A multi-agent system excels at decoupling roles and utilizing contextual information, enabling more focused and efficient task execution. Instead of relying on a single agent to manage diverse goals, complex reasoning, and long-term memory, we employ a team of specialized agents powered by LLMs. These agents collaboratively tackle the problem through phases of reproduction, analysis and editing, testing and debugging, and patch review and selection, effectively mirroring real-world problem-solving processes.
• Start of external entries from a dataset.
(** ** Progress artifact policy *)

Inductive ProgressArtifactTrigger :=
  | CheckpointReachedProgressTrigger (checkpoint_definition_id : string)
  | SubjectTurnIntervalProgressTrigger (every_n_turns : Z).
#[export] Instance ProgressArtifactTrigger_eq_dec : EqDecision ProgressArtifactTrigger.
Proof. solve_decision. Defined.
Definition to_ProgressArtifactTrigger (t : ProgressArtifactTrigger) : json :=
  match t with
  | CheckpointReachedProgressTrigger c =>
      JObj [("kind", JStr "checkpoint_reached"); ("checkpoint_definition_id", JStr c)]
  | SubjectTurnIntervalProgressTrigger n =>
      JObj [("kind", JStr "subject_turn_interval");
            ("counted_event_type", JStr "subject.responded"); ("every_n_turns", JInt n)]
  end.

Record ProgressArtifactDefinition := MkProgressArtifactDefinition {
  pd_id : string;
  pd_label : string;
  pd_trigger : ProgressArtifactTrigger;
  pd_summarizer_ref : CapabilityDescriptorRef;
  pd_minimum_interface_version : string;
  pd_max_output_characters : Z
}.
#[export] Instance ProgressArtifactDefinition_eq_dec : EqDecision ProgressArtifactDefinition.
Proof. solve_decision. Defined.
Definition to_ProgressArtifactDefinition (x : ProgressArtifactDefinition) : json := JObj [
  ("id", JStr (pd_id x));
  ("label", JStr (pd_label x));
  ("trigger", to_ProgressArtifactTrigger (pd_trigger x));
  ("summarizer_ref", to_CapabilityRef (pd_summarizer_ref x));
  ("minimum_interface_version", JStr (pd_minimum_interface_version x));
  ("authority_constraints", jstrs ["read_current_run_ledger_prefix";
    "write_progress_artifact_only"; "no_subject_feedback"]);
  ("input_scope", JStr "complete_run_ledger_prefix");
  ("max_output_characters", JInt (pd_max_output_characters x));
  ("audience", JStr "laboratory_human")].

Record ProgressArtifactPolicySpec := MkProgressArtifactPolicySpec {
  pp_definitions : list ProgressArtifactDefinition;
  pp_limitations : list string
}.
#[export] Instance ProgressArtifactPolicySpec_eq_dec : EqDecision ProgressArtifactPolicySpec.
Proof. solve_decision. Defined.
Definition to_ProgressArtifactPolicySpec (x : ProgressArtifactPolicySpec) : json := JObj [
  ("definitions", jlist to_ProgressArtifactDefinition (pp_definitions x));
  ("limitations", jstrs (pp_limitations x))].

Definition validate_progress_definitions (p : ProgressArtifactPolicySpec) : result unit :=
  let ids := map pd_id (pp_definitions p) in
  raise_when (ids ==b [])
    (ValidationError "progress artifact policy requires at least one definition");;
  raise_when (has_duplicates ids)
    (ValidationError "progress artifact definition ids must be unique").

(** ** Run blueprint *)

Inductive StopKind :=
  | SGoalComplete
  | SBoundedExplorationComplete
  | SBudgetExhausted
  | SHumanStop
  | SGuardrailViolation
  | SProviderError
  | SPredicate.
#[export] Instance StopKind_eq_dec : EqDecision StopKind.
Proof. solve_decision. Defined.
Definition StopKind_value (x : StopKind) : string :=
  match x with
  | SGoalComplete => "goal_complete"
  | SBoundedExplorationComplete => "bounded_exploration_complete"
  | SBudgetExhausted => "budget_exhausted"
  | SHumanStop => "human_stop"
  | SGuardrailViolation => "guardrail_violation"
  | SProviderError => "provider_error"
  | SPredicate => "predicate"
  end.

Inductive StopAction := StopTerminal | StopPause.
#[export] Instance StopAction_eq_dec : EqDecision StopAction.
Proof. solve_decision. Defined.
Definition StopAction_value (x : StopAction) : string :=
  match x with
  | StopTerminal => "terminal"
  | StopPause => "pause"
  end.

Inductive CaptureMode := CapMetadata | CapRedacted | CapRawEncrypted | CapDisabled.
#[export] Instance CaptureMode_eq_dec : EqDecision CaptureMode.
Proof. solve_decision. Defined.
Definition CaptureMode_value (x : CaptureMode) : string :=
  match x with
  | CapMetadata => "metadata"
  | CapRedacted => "redacted"
  | CapRawEncrypted => "raw_encrypted"
  | CapDisabled => "disabled"
  end.

Inductive RawSensitive := RawDisabled | RawOptIn.
#[export] Instance RawSensitive_eq_dec : EqDecision RawSensitive.
Proof. solve_decision. Defined.
Definition RawSensitive_value (x : RawSensitive) : string :=
  match x with
  | RawDisabled => "disabled"
  | RawOptIn => "opt_in"
  end.

Record BudgetSpec := MkBudgetSpec {
  bu_max_wall_seconds : Z;
  bu_max_turns : option Z;
  bu_max_input_tokens : option Z;
  bu_max_output_tokens : option Z;
  bu_max_tool_calls : option Z;
  bu_max_cost : option pyfloat
}.
#[export] Instance BudgetSpec_eq_dec : EqDecision BudgetSpec.
Proof. solve_decision. Defined.
Definition to_BudgetSpec (x : BudgetSpec) : json := JObj [
  ("max_wall_seconds", JInt (bu_max_wall_seconds x));
  ("max_turns", jopt JInt (bu_max_turns x));
  ("max_input_tokens", jopt JInt (bu_max_input_tokens x));
  ("max_output_tokens", jopt JInt (bu_max_output_tokens x));
  ("max_tool_calls", jopt JInt (bu_max_tool_calls x));
  ("max_cost", jopt JFloat (bu_max_cost x))].

Record StopCondition := MkStopCondition {
  sto_kind : StopKind;
  sto_action : StopAction;
  sto_predicate_ref : option CapabilityDescriptorRef
}.
#[export] Instance StopCondition_eq_dec : EqDecision StopCondition.
Proof. solve_decision. Defined.
Definition to_StopCondition (x : StopCondition) : json := JObj [
  ("kind", JStr (StopKind_value (sto_kind x)));
  ("action", JStr (StopAction_value (sto_action x)));
  ("predicate_ref", jopt to_CapabilityRef (sto_predicate_ref x))].

Definition validate_predicate_ref (s : StopCondition) : result unit :=
  raise_when (sto_kind s ==b SPredicate && sto_predicate_ref s ==b None)
    (ValidationError "predicate stop condition requires a predicate_ref");;
  raise_when (sto_kind s !=b SPredicate && sto_predicate_ref s !=b None)
    (ValidationError "predicate_ref is only valid for predicate stop conditions").

Record CapturePolicySpec := MkCapturePolicySpec {
  cap_default_mode : CaptureMode;
  cap_raw_sensitive : RawSensitive;
  cap_sensitive_ttl_days : Z
}.
#[export] Instance CapturePolicySpec_eq_dec : EqDecision CapturePolicySpec.
Proof. solve_decision. Defined.
Definition to_CapturePolicySpec (x : CapturePolicySpec) : json := JObj [
  ("default_mode", JStr (CaptureMode_value (cap_default_mode x)));
  ("raw_sensitive", JStr (RawSensitive_value (cap_raw_sensitive x)));
  ("sensitive_ttl_days", JInt (cap_sensitive_ttl_days x))].

Record RunBlueprint := MkRunBlueprint {
  rb_agent_inventory_ref : ContractRef;
  rb_workspace_template_ref : ContractRef;
  rb_interaction_protocol_ref : ContractRef;
  rb_evaluation_plan_ref : ContractRef;
  rb_checkpoint_policy_ref : option ContractRef;
  rb_progress_artifact_policy_ref : option ContractRef;
  rb_context_policy : option ContextPolicySpec;
  rb_budgets : BudgetSpec;
  rb_stop_conditions : list StopCondition;
  rb_capture_policy : CapturePolicySpec;
  rb_extensions : list ExtensionRef
}.
#[export] Instance RunBlueprint_eq_dec : EqDecision RunBlueprint.
Proof. solve_decision. Defined.
Definition to_RunBlueprint (x : RunBlueprint) : json := JObj [
  ("agent_inventory_ref", to_ContractRef (rb_agent_inventory_ref x));
  ("workspace_template_ref", to_ContractRef (rb_workspace_template_ref x));
  ("interaction_protocol_ref", to_ContractRef (rb_interaction_protocol_ref x));
  ("evaluation_plan_ref", to_ContractRef (rb_evaluation_plan_ref x));
  ("checkpoint_policy_ref", jopt to_ContractRef (rb_checkpoint_policy_ref x));
  ("progress_artifact_policy_ref", jopt to_ContractRef (rb_progress_artifact_policy_ref x));
  ("context_policy", jopt to_ContextPolicySpec (rb_context_policy x));
  ("budgets", to_BudgetSpec (rb_budgets x));
  ("stop_conditions", jlist to_StopCondition (rb_stop_conditions x));
  ("capture_policy", to_CapturePolicySpec (rb_capture_policy x));
  ("extensions", jlist to_ExtensionRef (rb_extensions x))].

(** [ref is not None and ref.contract_type != expected]. *)
Definition wrong_slot (r : option ContractRef) (expected : ContractType) : bool :=
  match r with Some c => cr_contract_type c !=b expected | None => false end.

Definition validate_stops (b : RunBlueprint) : result unit :=
  raise_when (rb_stop_conditions b ==b [])
    (ValidationError "run blueprint requires at least one stop condition");;
  raise_when (existsb (λ '(r, t), wrong_slot (Some r) t)
      [(rb_agent_inventory_ref b, AGENT_INVENTORY);
       (rb_workspace_template_ref b, WORKSPACE_TEMPLATE);
       (rb_interaction_protocol_ref b, INTERACTION_PROTOCOL);
       (rb_evaluation_plan_ref b, EVALUATION_PLAN)])
    (ValidationError "run blueprint contains a reference in the wrong contract slot");;
  raise_when (wrong_slot (rb_checkpoint_policy_ref b) CHECKPOINT_POLICY)
    (ValidationError "checkpoint policy slot requires a checkpoint_policy ref");;
  raise_when (wrong_slot (rb_progress_artifact_policy_ref b) PROGRESS_ARTIFACT_POLICY)
    (ValidationError "progress artifact policy slot requires a progress_artifact_policy ref").

(** ** Study *)

Record IntentScope := MkIntentScope {
  is_included : list string;
  is_excluded : list string
}.
#[export] Instance IntentScope_eq_dec : EqDecision IntentScope.
Proof. solve_decision. Defined.
Definition to_IntentScope (x : IntentScope) : json := JObj [
  ("included", jstrs (is_included x));
  ("excluded", jstrs (is_excluded x))].

Definition validate_boundaries (s : IntentScope) : result unit :=
  raise_when (intersects (is_included s) (is_excluded s))
    (ValidationError "intent scope cannot both include and exclude the same boundary").

Record StudyIntent := MkStudyIntent {
  si_purpose : string;
  si_questions : list string;
  si_hypothesis : option string;
  si_decision_to_inform : option string;
  si_scope : IntentScope;
  si_assumptions : list string
}.
#[export] Instance StudyIntent_eq_dec : EqDecision StudyIntent.
Proof. solve_decision. Defined.
Definition to_StudyIntent (x : StudyIntent) : json := JObj [
  ("purpose", JStr (si_purpose x));
  ("questions", jstrs (si_questions x));
  ("hypothesis", jopt JStr (si_hypothesis x));
  ("decision_to_inform", jopt JStr (si_decision_to_inform x));
  ("scope", to_IntentScope (si_scope x));
  ("assumptions", jstrs (si_assumptions x))].

Record VariantOverrides := MkVariantOverrides {
  vo_goal_ref : option ContractRef;
  vo_scenario_ref : option ContractRef;
  vo_agent_inventory_ref : option ContractRef;
  vo_workspace_template_ref : option ContractRef;
  vo_interaction_protocol_ref : option ContractRef;
  vo_evaluation_plan_ref : option ContractRef;
  vo_checkpoint_policy_ref : option ContractRef;
  vo_progress_artifact_policy_ref : option ContractRef;
  vo_context_policy : option ContextPolicySpec;
  vo_budgets : option BudgetSpec;
  vo_stop_conditions : option (list StopCondition);
  vo_capture_policy : option CapturePolicySpec;
  vo_extensions : option (list ExtensionRef)
}.
#[export] Instance VariantOverrides_eq_dec : EqDecision VariantOverrides.
Proof. solve_decision. Defined.
Definition to_VariantOverrides (x : VariantOverrides) : json := JObj [
  ("goal_ref", jopt to_ContractRef (vo_goal_ref x));
  ("scenario_ref", jopt to_ContractRef (vo_scenario_ref x));
  ("agent_inventory_ref", jopt to_ContractRef (vo_agent_inventory_ref x));
  ("workspace_template_ref", jopt to_ContractRef (vo_workspace_template_ref x));
  ("interaction_protocol_ref", jopt to_ContractRef (vo_interaction_protocol_ref x));
  ("evaluation_plan_ref", jopt to_ContractRef (vo_evaluation_plan_ref x));
  ("checkpoint_policy_ref", jopt to_ContractRef (vo_checkpoint_policy_ref x));
  ("progress_artifact_policy_ref", jopt to_ContractRef (vo_progress_artifact_policy_ref x));
  ("context_policy", jopt to_ContextPolicySpec (vo_context_policy x));
  ("budgets", jopt to_BudgetSpec (vo_budgets x));
  ("stop_conditions", jopt (jlist to_StopCondition) (vo_stop_conditions x));
  ("capture_policy", jopt to_CapturePolicySpec (vo_capture_policy x));
  ("extensions", jopt (jlist to_ExtensionRef) (vo_extensions x))].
  1. Reproducer: The first step in addressing an issue described in natural language or traceback information is to reproduce it by analyzing the issue and using the relevant code. This process is critical for pinpointing the bug, providing contextual information, and observing the runtime behavior to confirm the existence of the problem. During this phase, the reproducer uses search tools to locate relevant code, editing tools to generate reproduction script, runs the script, and then analyzes the observation to confirm the successful issue reproduction.
  2. Coder: Based on the upstream reproduction results, the coder performs more granular code searches, including symbol-level identification and navigation, while exploring definitions, signatures, docstrings, and call graphs. The coder can click on symbol to quickly access relevant code blocks. At the file level, the coder can obtain the hierarchy structure of the opened script, retrieving complete symbol information within a limited observation window to improve navigation efficiency. During real-time editing, the coder utilizes diagnostics, auto-checks formatting, and includes full line numbers at the code block level to reduce indentation and formatting errors. Additionally, the coder reflects on multiple failed edits by revisiting the context of the error-prone sections or generating in-line comments to enhance the success rate of code modifications.
  3. Verifier: After the coder generates a patch, the verifier conducts integration tests on both the new patch and existing tests. Notably, the verifier does not have access to the test patch provided by the task, consistent with setups in other frameworks. The verifier performs searches based on patch analysis, extracting symbols from the patch, directly navigating to relevant code blocks, and locating associated test files. It then modifies the code as needed and reflects on runtime debugging. The verifier runs existing regressions tests, reproduces script, or generates new test code to further confirm whether the patch successfully resolves the current issue. If regression tests fail, the execution feedback is propagated back to the verifier to reflect on the feedback and patch.
  4. Selector: During the issue-solving process, the selector prompts the coder and verifier to generate multiple patches using different LLMs when the model patch is empty or there is no submission in the trajectory. The selector then applies a selection process based on the given patches and problem statement, shuffling the patches multiple times and using a majority voting mechanism to determine the best solution.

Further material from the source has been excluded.